BOOK REVIEW: The Rhine Flows into the Tiber

by Ralph Wiltgen

When it comes to Vatican II, we need not indulge in the mystifying ‘spirit’ of the Council, nor even thumb through Sheed’s Is It the Same Church? To get the record straight there is nothing like the good old Rhine. A professional historian, journalist and eye-witness, Fr. Ralph M. Wiltgen presents the modern reader with a history of that council which is at once factual, authoritative, impartial, thorough, and totally interesting.

The Rhine describes how each of the 16 conciliar documents was painstakingly hammered out. And it brings to light how the Council’s activity was guided constantly by groups rather than by individuals. Yet key individuals were quite pivotal for writing the history of Vatican II. Cardinal Liénart, not five minutes into the first general meeting, asked to give more time to select the candidates for commissions of study, which led to a striking victory of the liberal alliance in re-directing the Council’s course.

Partisan spirit was gaining ground as things went on and it appeared as if St. Peter’s Basilica was turning into an immense pressure cooker. No one knew what stew would result from it except that things would never be the same after. After several altercations and speeches on a given topic, Cardinal Ottaviani rose to speak in the defense of old-time magisterium, but being blind and speaking extempore, he did not realize he had gone overtime, and the Cardinal Moderator lastly silenced his microphone. It took the old man some time before he realized it. The most powerful Cardinal of the Curia had been publicly humiliated under the applause of the greater part of the aula!

Wiltgen’s title suggests the prevailing of the group from the Rhine River countries.

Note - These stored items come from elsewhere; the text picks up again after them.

(* ===== verification/HostStore.v ===== *)
(** * HostStore: child hosts and how they join

    [internal/state/hosts.go], the tokens of [internal/hosttoken] and the join request of
    [internal/hosthub/join.go].  A table is a finite map from its primary key, [host_of]
    the column host_id of the services.  The join request reads the token and consumes
    it in two transactions, with those of others in between. *)

From Stdlib Require Import Ascii.
From S2P Require Import Prelude Names ServiceConfig DeploymentStore Base64 Authentication.

(** SHA-256. *)
Class HostLibrary := { sha256 : string -> string }.

(** ** Tables *)

Record HostRow := mkHost {
  h_name : string; h_ipv4 : option string; h_hmac : string; h_seen : option Z; h_joined : Z; h_created : Z; h_updated : Z
}.
Record HostJoinToken := mkJoinToken { k_name : string; k_hmac : string; k_expires : Z; k_consumed : option Z; k_created : Z }.
Record HostDB := mkHostDB { hosts : gmap string HostRow; join_tokens : gmap string HostJoinToken; audits : gset string; host_of : gmap string string }.
Definition set_hosts (f : gmap string HostRow -> gmap string HostRow) (db : HostDB) : HostDB := mkHostDB (f (hosts db)) (join_tokens db) (audits db) (host_of db).
Definition set_join_tokens (f : gmap string HostJoinToken -> gmap string HostJoinToken) (db : HostDB) : HostDB :=
  mkHostDB (hosts db) (f (join_tokens db)) (audits db) (host_of db).

Definition ErrHostNotFound : goerr := Sentinel "ErrHostNotFound" "host not found".
Definition ErrHostNameConflict : goerr := Sentinel "ErrHostNameConflict" "host name already exists".
Definition ErrHostHasServices : goerr := Sentinel "ErrHostHasServices" "host still has assigned services".
Definition ErrJoinTokenNotFound : goerr := Sentinel "ErrJoinTokenNotFound" "host join token not found".
Definition ErrJoinTokenExpired : goerr := Sentinel "ErrJoinTokenExpired" "host join token expired".
Definition ErrJoinTokenConsumed : goerr := Sentinel "ErrJoinTokenConsumed" "host join token already used".
Definition ErrInvalidPublicIPv4 : goerr := Sentinel "ErrInvalidPublicIPv4" "public IPv4 address is invalid".

(** The single writer's transaction, as [Write] of the deployment store. *)
Definition WriteHosts (fault : TxFault) (action : HostDB -> result goerr HostDB) (db : HostDB) : result goerr unit * HostDB :=
  match begin_fault fault, action db, commit_fault fault, lost_ack fault with
  | Some e, _, _, _ | None, Err e, _, _ => (Err e, db)
  | None, Ok _, Some e, _ => (Err (Wrap "commit state transaction" e), db)
  | None, Ok db', None, Some e => (Err e, db')
  | None, Ok db', None, None => (Ok tt, db')
  end.
Definition insertHostAudit (id : string) (db : HostDB) : result goerr HostDB :=
  if bool_decide (id ∈ audits db) then Err (Wrap "audit" (Msg "UNIQUE constraint")) else Ok (mkHostDB (hosts db) (join_tokens db) ({[ id ]} ∪ audits db) (host_of db)).

(** The addresses a host can have: not unspecified, loopback, multicast or link-local. *)
Definition ValidatePublicIPv4 (value : string) : option goerr :=
  let fields := map (dec_value 0) (split dot value) in
  if negb (is_ipv4 value) || forallb (Z.eqb 0) fields || (nth 0 fields 0 =? 127) || ((224 <=? nth 0 fields 0) && (nth 0 fields 0 <=? 239))
     || ((nth 0 fields 0 =? 169) && (nth 1 fields 0 =? 254))
  then Some ErrInvalidPublicIPv4 else None.

(** ** Operations of the store *)

Record CreateJoin := mkCreateJoin { c_ID : string; c_Name : string; c_HMAC : string; c_Expires : Z; c_Audit : string; c_Actor : string; c_Created : Z }.
Definition CreateHostJoinToken (fault : TxFault) (i : CreateJoin) (db : HostDB) : result goerr unit * HostDB :=
  if bool_decide (c_ID i = "") || bool_decide (c_Audit i = "") || bool_decide (c_Actor i = "") || (c_Created i <=? 0) || (c_Expires i <=? c_Created i)
     || negb (zlen (c_HMAC i) =? 32)
  then (Err (Msg "create host join token input is incomplete"), db)
  else if negb (is_ok (validateResource (c_Name i))) then (Err (Msg "invalid resource name"), db)
  else WriteHosts fault (fun db =>
    match join_tokens db !! c_ID i with
    | Some _ => Err (Wrap "create host join token" (Msg "UNIQUE constraint"))
    | None => insertHostAudit (c_Audit i) (set_join_tokens (insert (c_ID i) (mkJoinToken (c_Name i) (c_HMAC i) (c_Expires i) None (c_Created i))) db)
    end) db.
Lemma hub_step_inv op s : hub_inv (hub s) -> hub_inv (hub (hub_step s op)).
Proof.
  intros Hinv. destruct op; simpl.
  - by destruct (connectVerify _ _) as [[]|].
  - destruct (connecting s !! connection); [|done]. by apply attach_inv.
  - by apply detach_inv.
  - by apply Close_inv.
  - by apply send_inv.
  - by apply broadcast_inv.
  - by apply writeLoop_inv.
  - by apply recordServices_inv.
  - by apply attachTunnel_inv.
  - by apply serveEnds_inv.
  - case_bool_decide; [done|]. by apply endTunnel_inv.
  - by apply doCancel_inv.
  - by apply doClose_inv.
  - by apply doQueue_inv.
  - destruct Hinv. by split.
  - apply set_session_inv; [intros c _; apply cancel_mild|done].
  - destruct Hinv. by split.
Qed.

(** C13. Sessions of child hosts, in every interleaving of connections, commands, tunnels and
    disconnections, also between a section under the hub's lock and the cancellations and
    closings that follow it: a session that is not cancelled is the registered one of its
    host, or its cancellation is about to be carried out, or it was attached after the hub
    was closed (so at most one session of a host lives for good, the registered one); a
    registered session is not over; a tunnel that is not closed belongs to a session that
    is not over, or its closing is about to be carried out; and what a session accepted is
    what it wrote followed by what it has queued, in order, at most 64 envelopes. *)
Theorem hub_sessions (ops : list HubOp) (db : HostDB) :
  let h := hub (hub_run ops db) in
  (forall loc c, heap h !! loc = Some c -> ss_cancelled c = false ->
     sessions h !! ss_host c = Some loc \/ loc ∈ to_cancel (pending h) \/ (ss_late c = true /\ closed h = true))
  /\ (forall hostID loc, sessions h !! hostID = Some loc -> exists c, heap h !! loc = Some c /\ ss_host c = hostID /\ ss_detached c = false)
  /\ (forall peer, peer ∈ opened h ->
        peer ∈ to_close (pending h) \/ exists loc c, heap h !! loc = Some c /\ ss_tunnel c = Some peer /\ ss_detached c = false)
  /\ (forall loc c, heap h !! loc = Some c -> ss_accepted c = ss_written c ++ ss_writes c /\ (length (ss_writes c) <= 64)%nat).
Proof.
  intros h. assert (hub_inv h) as [I1 I2 I3 I4 I5].
  { unfold h, hub_run. assert (hub_inv (hub (mkHubSystem (NewHub db) ∅))) as Hinit.
    { split; simpl; [intros loc c Hc|intros hostID loc Hc|intros loc c Hc|intros loc c Hc|intros peer Hp]; [by rewrite lookup_empty in Hc..|by apply elem_of_empty in Hp]. }
    revert Hinit. generalize (mkHubSystem (NewHub db) ∅). induction ops as [|op ops IH]; intros s Hs; [done|]. by apply IH, hub_step_inv. }
  split; [|by split_and!]. intros loc c Hc Hl. destruct (I3 _ _ Hc Hl) as [?|[?|?]]; [by left|by right; left|right; right]. split; [done|by eapply I4].
Qed.
End Runs.
(** The sockets of a UDP endpoint, in every interleaving of datagrams, replies, cleanups and
    its end: there are at most 1024, all in the table; none is left open when the endpoint is
    closed; and a datagram gets an open session of its own client to the backend its route
    names now. *)
Theorem udp_sockets (ops : list UDPOp) :
  let e := fold_left udp_step ops newUDPEndpoint in
  (size (ud_sessions e) <= 1024)%nat
  /\ (forall loc x, ud_heap e !! loc = Some x -> us_open x = true -> ud_sessions e !! us_client x = Some loc /\ ud_closed e = false)
  /\ (forall order client backendID dial now loc e', session_ order client backendID dial now e = (Ok loc, e') ->
        exists x, ud_heap e' !! loc = Some x /\ us_client x = client /\ us_backend x = backendID /\ us_open x = true /\ us_lastSeen x = now).
Proof.
  intros e. assert (udp_inv e) as [Hok Hsize].
  { unfold e. assert (udp_inv newUDPEndpoint) as Hinit by (split; [by split|simpl; rewrite map_size_empty; lia]). revert Hinit. generalize newUDPEndpoint.
    induction ops as [|op ops IH]; intros e0 H0; [done|]. apply IH. destruct op; simpl; [by apply session_inv|by apply readPrivate_inv| |by apply CloseEndpoint_inv].
    unfold cleanIdle. destruct (ud_closed e0); [done|]. by apply (drop_all (fun x e => last_seen e x.2 <? now - udpSessionIdle)). }
  split; [done|]. split.
  - intros loc x Hx Ho. pose proof (uo_open _ Hok _ _ Hx Ho) as Hs. split; [done|]. destruct (ud_closed e) eqn:Hc; [|done]. by rewrite (uo_closed _ Hok Hc) in Hs.
  - intros order client backendID dial now loc e'. unfold session_. destruct (ud_closed e); [done|].
    assert (forall e0, openSession order client backendID dial now e0 = (Ok loc, e') -> exists x, ud_heap e' !! loc = Some x /\ us_client x = client /\ us_backend x = backendID /\ us_open x = true /\ us_lastSeen x = now) as Hopen.
    { intros e0. unfold openSession. destruct dial; [done|]. intros [= <- <-]. simpl. eexists. by rewrite lookup_insert_eq. }
    destruct (ud_sessions e !! client) as [l|] eqn:Hs; simpl; [|apply Hopen]. destruct (uo_registered _ Hok _ _ Hs) as (x & Hx & Ex & Ho). rewrite Hx. simpl. case_bool_decide as Hb; [|apply Hopen].
    intros [= <- <-]. exists (seen now x). simpl. by rewrite lookup_insert_eq.
Qed.
End Proxy.

(** ** A session without a reader

    The socket of a session reports an error once, as when the backend's port is closed for
    a moment; the reader ends, but the session stays in the table.  As every datagram of the
    client renews it, it is neither replaced nor cleaned up, and no reply reaches the client
    any more. *)
Definition refused_once : list UDPOp := [USession [] "client" "backend" None second; URead 0 true (2 * second); USession [] "client" "backend" None (50 * second); UTick (90 * second);
  USession [] "client" "backend" None (100 * second)].
Lemma reader_gone_session_kept :
  let e := fold_left udp_step refused_once newUDPEndpoint in
  (session_ [] "client" "backend" None (110 * second) e).1 = Ok 0%nat /\ us_reading <$> ud_heap e !! 0%nat = Some false /\ us_open <$> ud_heap e !! 0%nat = Some true.
Proof. vm_compute. repeat split; reflexivity. Qed.
Lemma reachable_objects sys : reachable sys -> objects sys.
Proof.
  intros Hr. assert (objects NewRegistry) as H0 by (split; set_solver). revert H0.
  induction Hr as [|s1 s2 s3 Hs _ IH]; intros Hob; [done|]. by eapply IH, objects_preserved.
Qed.

(** ** Sums *)

Definition zsum (l : list Z) : Z := foldr Z.add 0 l.
Lemma zsum_app l1 l2 : zsum (l1 ++ l2) = zsum l1 + zsum l2.
Proof. induction l1 as [|x l1 IH]; simpl; [done|]. rewrite IH. lia. Qed.
Lemma zsum_insert {A} (g : A -> Z) l i x y : l !! i = Some x -> zsum (g <$> <[i := y]> l) = zsum (g <$> l) - g x + g y.
Proof.
  revert i. induction l as [|z l IH]; intros [|i] Hi; simplify_eq/=; [lia|]. rewrite (IH i Hi). lia.
Qed.

(** What is still to be added to counter [f] of the service [s]. *)
Definition update_delta (f : Field) (u : Update) : Z := match u with Add g d => if decide (f = g) then d else 0 | Raise _ => 0 end.
Definition delta (f : Field) (us : list Update) : Z := zsum (update_delta f <$> us).
Definition of_service (s s' : string) (v : Z) : Z := if decide (s = s') then v else 0.
Definition call_delta (f : Field) (s : string) (c : Call) : Z :=
  match c with Count s' us => of_service s s' (delta f us) | Forget _ => 0 end.
Definition total (f : Field) (s : string) (cs : list Call) : Z := zsum (call_delta f s <$> cs).
Definition pos_delta (f : Field) (s : string) (p : Pos) : Z :=
  match p with
  | Loading s' us | CheckingRetired s' us | Storing s' us | Rechecking s' _ us | Applying s' _ us _ | Raising s' _ us _ _ _ =>
      of_service s s' (delta f us)
  | Idle | Deleting _ _ | Forgetting _ => 0
  end.
Definition pending (f : Field) (s : string) (p : Proc) : Z := pos_delta f s (pos p) + total f s (calls p).
(** The counter now; a service without an object has none. *)
Definition value (f : Field) (s : string) (sys : Sys) : Z :=
  match services sys !! s with
  | Some x => match heap sys !! x with Some (_, c) => get f c | None => 0 end
  | None => 0
  end.
Definition counted (sys : Sys) : Prop := forall f s, s ∉ retired sys ->
  (value f s sys + zsum (pending f s <$> procs sys)) mod two64 = total f s (issued sys) mod two64.
(* ===== verification/Ingress.v ===== *)
(** * Ingress: the public router of internal/ingress

    Requests that arrive over TLS are given to the admin handler, the object store, the
    telemetry and analytics handlers or the backend of a service, by host name and path.
    The route tables are one immutable snapshot behind an atomic pointer, which reloads
    replace under a mutex.  Handlers, backends and the proxied response are arguments;
    [Traffic] counts what is proxied. *)

From Stdlib Require Import Ascii.
From stdpp Require Import fin finite.
From S2P Require Import Prelude Names Traffic.

(** ** Data *)

Record Route := mkRoute { ServiceID : string; PreviewID : string; TargetPort : Z }.
Record ServiceTelemetryRoute := mkTelemetryRoute { BrowserTunnelPath : string; OTLPPathPrefix : string }.
Record routeSnapshot := mkSnapshot {
  rs_services : gmap string Route; rs_objectStores : gset string; rs_serviceTelemetry : gmap string ServiceTelemetryRoute
}.
Definition empty_snapshot : routeSnapshot := mkSnapshot ∅ ∅ ∅.
Record Backend := mkBackend { DeploymentID : string; Address : string; Port : Z }.

(** A handler that may be nil is a flag; [c_recorder] says whether the analytics handler
    observes documents and [c_previews] whether the resolver knows previews. *)
Record Config := mkConfig {
  c_AdminHostname : string; c_AdminHandler : bool; c_ObjectStoreHandler : bool; c_ServiceTelemetryHandler : bool;
  c_AnalyticsHandler : bool; c_recorder : bool; c_Backends : bool; c_previews : bool; c_Traffic : bool
}.
Record Router := mkRouter { adminHostname : string; r_config : Config }.

Record Request := mkRequest {
  rq_Header : list (string * list string); rq_Host : string; rq_TLS : option string; rq_Method : string;
  rq_Path : string; rq_RemoteAddr : string
}.

(** What one request is answered by the backends and the proxied server. *)
Inductive Upstream := UpstreamError | UpstreamResponse (status : Z) (contentType : string).
Record Answers := mkAnswers {
  ServiceBackend : string -> Z -> option (option Backend);
  PreviewBackend : string -> Z -> option (option Backend);
  upstream : Backend -> Upstream;
  elapsed : Z; elapsed_headers : Z
}.

(** [mime.ParseMediaType] and [netip.ParseAddr] with [Unmap] and [String]. *)
Class IngressLibrary := { ParseMediaType : string -> option string; CanonicalAddr : string -> option string }.

(** What becomes of a request. *)
Inductive Action :=
| Respond (code : Z) (noStore cors : bool)
| ToAdmin
| ToObjectStore
| ToAnalytics
| ToTelemetry (path : string) (cors : bool)
| ToBackend (backend : Backend) (publicHost forwardedFor : string) (observed : bool) (response : Upstream).

Definition misdirected : Action := Respond 421 true false.
Definition unavailable (cors : bool) : Action := Respond 503 true cors.
Definition NotFound : Action := Respond 404 false false.

(** ** Construction *)

Inductive NewError := HostnameInvalid (e : error) | ErrIncomplete.

Section Router.
Context `{HostnameTables} {lib : IngressLibrary}.

Definition New (config : Config) : result NewError Router :=
  match Normalize (c_AdminHostname config) with
  | Err e => Err (HostnameInvalid e)
  | Ok adminHostname =>
      if negb (c_AdminHandler config) || negb (c_Backends config) then Err ErrIncomplete else Ok (mkRouter adminHostname config)
  end.

(** ** Paths *)

Definition countHeaders (header : list (string * list string)) : Z := Z.of_nat (length (header ≫= snd)).
(** * Grab / release interaction of the "Interaction and Physics" lecture scene

    A shallow embedding of [src/src/index.ts] (class [Game]): the scene-load
    callback that fills the registry of grabbable meshes, the polling of the
    squeeze buttons and the two squeeze handlers, followed by the properties
    of the grab controller.

    Scene nodes are JavaScript objects with identity; they are modelled as
    identifiers into a store ([scene]) that holds, for every node, the three
    fields the program reads or writes: its name, its parent and its physics
    impostor.  Geometry (poses, bounding volumes) belongs to the engine: the
    outcome of [intersectsMesh] is an input of each frame. *)

From stdpp Require Import base option functions list strings.

Open Scope string_scope.
Open Scope list_scope.

(** ** Data model *)

(** A reference to a scene node (an [AbstractMesh] or [TransformNode]). *)
Definition NodeId := nat.

(** [PhysicsImpostor]: the mass it was created with and whether its body is
    asleep (taken out of the simulation). *)
Record PhysicsImpostor := mkImpostor {
  mass : nat;
  sleeping : bool
}.

(** [impostor.sleep()] and [impostor.wakeUp()]. *)
Definition sleep (i : PhysicsImpostor) : PhysicsImpostor :=
  {| mass := mass i; sleeping := true |}.

Definition wakeUp (i : PhysicsImpostor) : PhysicsImpostor :=
  {| mass := mass i; sleeping := false |}.

(** The fields of a mesh used by the program. [parent = None] is the world
    root ([setParent(null)]). *)
Record AbstractMesh := mkMesh {
  name : string;
  parent : option NodeId;
  physicsImpostor : option PhysicsImpostor
}.

(** [component.changes]: the engine sets [changes.pressed] to an object in a
    frame where the button state changed and leaves it undefined otherwise;
    the handlers only test its truthiness. *)
Record ComponentChanges := mkChanges {
  changes_pressed : bool
}.

Record WebXRControllerComponent := mkComponent {
  changes : ComponentChanges;
  pressed : bool
}.

Record WebXRAbstractMotionController := mkMotionController {
  getComponent : string -> option WebXRControllerComponent
}.

(** [WebXRInputSource]: [grip] and [motionController] are optional members. *)
Record WebXRInputSource := mkInputSource {
  uniqueId : string;
  grip : option NodeId;
  motionController : option WebXRAbstractMotionController
}.

(** The members of [Game] that the interaction code uses, together with the
    node store of [this.scene]. *)
Record Game := mkGame {
  leftController : option WebXRInputSource;
  rightController : option WebXRInputSource;
  rightGrabbedObject : option NodeId;
  grabbableObjects : list NodeId;
  scene : NodeId -> AbstractMesh
}.

(** The state built by the constructor, over the nodes of a scene. *)
Definition newGame (sc : NodeId -> AbstractMesh) : Game :=
  {| leftController := None; rightController := None;
     rightGrabbedObject := None; grabbableObjects := [];
     scene := sc |}.

Definition set_rightGrabbedObject (o : option NodeId) (g : Game) : Game :=
  {| leftController := leftController g; rightController := rightController g;
     rightGrabbedObject := o; grabbableObjects := grabbableObjects g;
     scene := scene g |}.

Definition set_grabbableObjects (l : list NodeId) (g : Game) : Game :=
  {| leftController := leftController g; rightController := rightController g;
     rightGrabbedObject := rightGrabbedObject g; grabbableObjects := l;
     scene := scene g |}.

Definition set_scene (sc : NodeId -> AbstractMesh) (g : Game) : Game :=
  {| leftController := leftController g; rightController := rightController g;
     rightGrabbedObject := rightGrabbedObject g;
     grabbableObjects := grabbableObjects g; scene := sc |}.

Definition set_controllers (l r : option WebXRInputSource) (g : Game) : Game :=
  {| leftController := l; rightController := r;
     rightGrabbedObject := rightGrabbedObject g;
     grabbableObjects := grabbableObjects g; scene := scene g |}.

Definition mesh_set_parent (p : option NodeId) (m : AbstractMesh) : AbstractMesh :=
  {| name := name m; parent := p; physicsImpostor := physicsImpostor m |}.

Definition mesh_set_impostor (i : option PhysicsImpostor) (m : AbstractMesh)
  : AbstractMesh :=
  {| name := name m; parent := parent m; physicsImpostor := i |}.

(** ** Effects

    What a handler does to the outside: lines written through [Logger.Log] and
    the calls made on scene nodes, in program order. *)
Inductive Event :=
| ELog (msg : string)
| ESetParent (m : NodeId) (p : option NodeId)
| ENewImpostor (m : NodeId) (mass0 : nat)
| ESleep (m : NodeId)
| EWakeUp (m : NodeId).

Global Instance Event_eq_dec : EqDecision Event.
Proof. solve_decision. Defined.

(** A statement either completes or throws; the only exception the modelled
    code can raise is the [TypeError] of a property access on [null] or
    [undefined]. *)
Inductive Completion (A : Type) :=
| Normal (a : A)
| TypeError.
Arguments Normal {A} a.
Arguments TypeError {A}.
(** X7.  easeInOut maps every number into [0, 1]: it is 0 up to 0, 1 from
    1 on, one half at one half, and never decreases in between. *)
Theorem easeInOut_shape (t u : Q) :
  (0 <= easeInOut t /\ easeInOut t <= 1) /\
  (t <= 0 -> easeInOut t == 0) /\
  (1 <= t -> easeInOut t == 1) /\
  (t == 1 # 2 -> easeInOut t == 1 # 2) /\
  (t <= u -> easeInOut t <= easeInOut u).
Proof.
  assert (Hb : 0 <= 1) by discriminate.
  destruct (easeInOut_cases t) as (c & Hc & Hc0 & Hc1 & Ht).
  split; [|split; [|split; [|split]]].
  - destruct Ht as [[? ->] | [? ->]]; split; nra.
  - intros Hle.
    destruct (clamp_cases t 0 1 Hb) as [[? E] | [(? & ? & E) | [? E]]];
      rewrite E in Hc; try lra.
    destruct Ht as [[? ->] | [? ->]]; nra.
  - intros Hle.
    destruct (clamp_cases t 0 1 Hb) as [[? E] | [(? & ? & E) | [? E]]];
      rewrite E in Hc; try lra; destruct Ht as [[? ->] | [? ->]]; nra.
  - intros Hhalf.
    destruct (clamp_cases t 0 1 Hb) as [[? E] | [(? & ? & E) | [? E]]];
      rewrite E in Hc; try lra; destruct Ht as [[? ->] | [? ->]]; nra.
  - intros Hle.
    destruct (easeInOut_cases u) as (d & Hd & Hd0 & Hd1 & Hu).
    pose proof (clamp_unit_monotone t u Hle) as Hcd.
    rewrite <- Hc, <- Hd in Hcd.
    destruct Ht as [[? ->] | [? ->]]; destruct Hu as [[? ->] | [? ->]]; nra.
Qed.

Lemma easeInOut_shape_witness :
  (0 <= easeInOut (1 # 4) /\ easeInOut (1 # 4) <= 1) /\
  (1 # 4 <= 0 -> easeInOut (1 # 4) == 0) /\
  (1 <= 1 # 4 -> easeInOut (1 # 4) == 1) /\
  (1 # 4 == 1 # 2 -> easeInOut (1 # 4) == 1 # 2) /\
  (1 # 4 <= 3 # 4 -> easeInOut (1 # 4) <= easeInOut (3 # 4)).
Proof.
  apply (easeInOut_shape (1 # 4) (3 # 4)).
Defined.

(** ** Rounding and remainders *)

Lemma floor_unique (x : Q) (z : Z) :
  inject_Z z <= x -> x < inject_Z (z + 1) -> Qfloor x = z.
Proof.
  intros Hlo Hhi.
  pose proof (Qfloor_le x) as H1. pose proof (Qlt_floor x) as H2.
  assert (Ha : (Qfloor x < z + 1)%Z).
  { rewrite Zlt_Qlt. apply Qle_lt_trans with x; assumption. }
  assert (Hb : (z < Qfloor x + 1)%Z).
  { rewrite Zlt_Qlt. apply Qle_lt_trans with x; assumption. }
  lia.
Qed.
(** * Document completion state machine of documenso

    A shallow embedding of [sendDocument]
    (packages/lib/server-only/document/send-document.ts) and of
    [completeDocumentWithToken] (same file, second module), over an
    explicit model of the relational store, of the job / mail / webhook
    collaborators and of failing [await]s.

    Then the other programs of the sources, over a second monad whose
    awaited calls fail on a schedule: the job script
    (packages/prisma/jobs-cli.ts), [compressPdf] (same file, last
    module) and the two versions of [replaceTemplatePdf]
    (packages/lib/server-only/template/replace-template-pdf.ts and
    unnamed/part_000).

    Layout: enumerations and rows, the store, the effect monad, the
    store operations, the two programs, sample data and the vocabulary
    of the statements, the other programs with theirs; then the lemmas
    and the theorems. *)

From Stdlib Require Import ZArith List String Bool Lia Arith.
From Stdlib Require Import RelationClasses.
Import ListNotations.
Local Open Scope string_scope.
Local Open Scope Z_scope.

Set Implicit Arguments.

(* ================================================================= *)
(** ** Enumerations (the [@prisma/client] enums the code mentions)     *)
(* ================================================================= *)

(** Modelled from the spec: the Prisma enum declarations are not among
    the sources; §3 gives the three envelope states. *)
Inductive DocumentStatus := DRAFT | PENDING | COMPLETED.

Inductive DocumentSigningOrder := PARALLEL | SEQUENTIAL.

Inductive EnvelopeType := DOCUMENT | TEMPLATE.

(** Modelled from the spec: §3 "role (SIGNER | CC | ...)"; the code only
    ever tests a role against [CC]. *)
Inductive RecipientRole := CC | SIGNER | VIEWER | APPROVER | ASSISTANT.

Inductive SigningStatus := NOT_SIGNED | SIGNED | REJECTED.

Inductive SendStatus := NOT_SENT | SENT.

(** The code tests a field type against ['SIGNATURE'] and
    ['FREE_SIGNATURE'] only. *)
Inductive FieldType :=
  SIGNATURE | FREE_SIGNATURE | INITIALS | NAME | EMAIL | DATE | TEXT
| NUMBER | RADIO | CHECKBOX | DROPDOWN.

Inductive DocumentAuth :=
  ACCOUNT | PASSKEY | TWO_FACTOR_AUTH | PASSWORD | EXPLICIT_NONE.

Scheme Equality for DocumentStatus.
Scheme Equality for DocumentSigningOrder.
Scheme Equality for EnvelopeType.
Scheme Equality for RecipientRole.
Scheme Equality for SigningStatus.
Scheme Equality for SendStatus.
Scheme Equality for FieldType.
Scheme Equality for DocumentAuth.

(** [DOCUMENT_AUDIT_LOG_TYPE] and [RECIPIENT_DIFF_TYPE], as far as used. *)
Inductive AuditLogType :=
  DOCUMENT_SENT
| DOCUMENT_FIELD_INSERTED
| DOCUMENT_RECIPIENT_COMPLETED
| DOCUMENT_ACCESS_AUTH_2FA_FAILED
| DOCUMENT_ACCESS_AUTH_2FA_VALIDATED
| RECIPIENT_UPDATED.

Inductive RecipientDiffType := DIFF_NAME | DIFF_EMAIL.

Inductive WebhookTriggerEvents := WH_DOCUMENT_SENT | WH_DOCUMENT_SIGNED.

Inductive AppErrorCode := UNKNOWN_ERROR | UNAUTHORIZED | TWO_FACTOR_AUTH_FAILED.

(** JSON columns the code hands on without looking inside. *)
Definition Json := string.

(** JavaScript [a || b] on strings: the empty string is falsy. *)
Definition str_or (a b : string) : string :=
  if String.eqb a "" then b else a.

(* ================================================================= *)
(** ** Rows                                                            *)
(* ================================================================= *)

Record RequestMetadata := {
  ipAddress : option string;
  userAgent : option string }.

Record AuditUser := {
  au_id : option Z;
  au_email : string;
  au_name : string }.

(** [ApiRequestMetadata] of [sendDocument]. *)
Record ApiRequestMetadata := {
  api_requestMetadata : RequestMetadata;
  api_source : string;
  api_auth : option string;
  api_auditUser : option AuditUser }.

Module DocumentMeta.
Record t := {
  signingOrder : DocumentSigningOrder;
  allowDictateNextSigner : bool;
  emailSettings : Json }.
End DocumentMeta.

Module Envelope.
Record t := {
  id : string;
  secondaryId : string;
  type : EnvelopeType;
  status : DocumentStatus;
  userId : Z;
  teamId : option Z;
  title : string;
  formValues : option Json;
  authOptions : Json;
  documentMeta : option DocumentMeta.t }.

Definition with_status (s : DocumentStatus) (e : t) : t :=
  {| id := id e; secondaryId := secondaryId e; type := type e;
     status := s; userId := userId e; teamId := teamId e;
     title := title e; formValues := formValues e;
     authOptions := authOptions e; documentMeta := documentMeta e |}.
End Envelope.

Module EnvelopeItem.
Record t := {
  id : string;
  envelopeId : string;
  documentDataId : string }.

Definition with_documentDataId (d : string) (i : t) : t :=
  {| id := id i; envelopeId := envelopeId i; documentDataId := d |}.
End EnvelopeItem.

Module Recipient.
Record t := {
  id : Z;
  envelopeId : string;
  token : string;
  name : string;
  email : string;
  role : RecipientRole;
  signingOrder : option Z;
  signingStatus : SigningStatus;
  sendStatus : SendStatus;
  signedAt : option Z;
  authOptions : Json }.

(** [data: { signingStatus: SIGNED, signedAt: new Date() }] *)
Definition mark_signed (at_ : Z) (r : t) : t :=
  {| id := id r; envelopeId := envelopeId r; token := token r;
     name := name r; email := email r; role := role r;
     signingOrder := signingOrder r; signingStatus := SIGNED;
     sendStatus := sendStatus r; signedAt := Some at_;
     authOptions := authOptions r |}.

Said Yves Congar: “In short, the Rhine was in reality that broad current of vigorous Catholic theology and pastoral science which had got under way in the early 1950s.” What Congar celebrated indeed was what had been condemned only 15 years earlier by Humani Generis of Pius XII as the “new theology,” headed by French and German avant-garde crypto-modernists like Congar.

Those who revel in conspiracy and mystery novels will enjoy reading this 271p. volume which has the breadth of an open landscape and the sharpness of the finest details on persons and events. One feels like entering the maze of in-depth theological themes but having a sense of direction as such doctrines are incarnated in historical and personal lives. One comes across totally extravagant personages, subtle periti and full-fledged groups in battle alignment of conservatives vs. liberals, each vowing to die rather than surrender.

These pages were written by an outsider, simply gleaning information to feed his Council News Service, who could truly say: “What I saw and what I heard, and the facts that I ferreted out, I now pass on to you.” In light of the recent controversy around the papal hermeneutic—interpretation—of continuity between Vatican II and the previous Church magisterium, it is always good to return to a classic to get the right picture.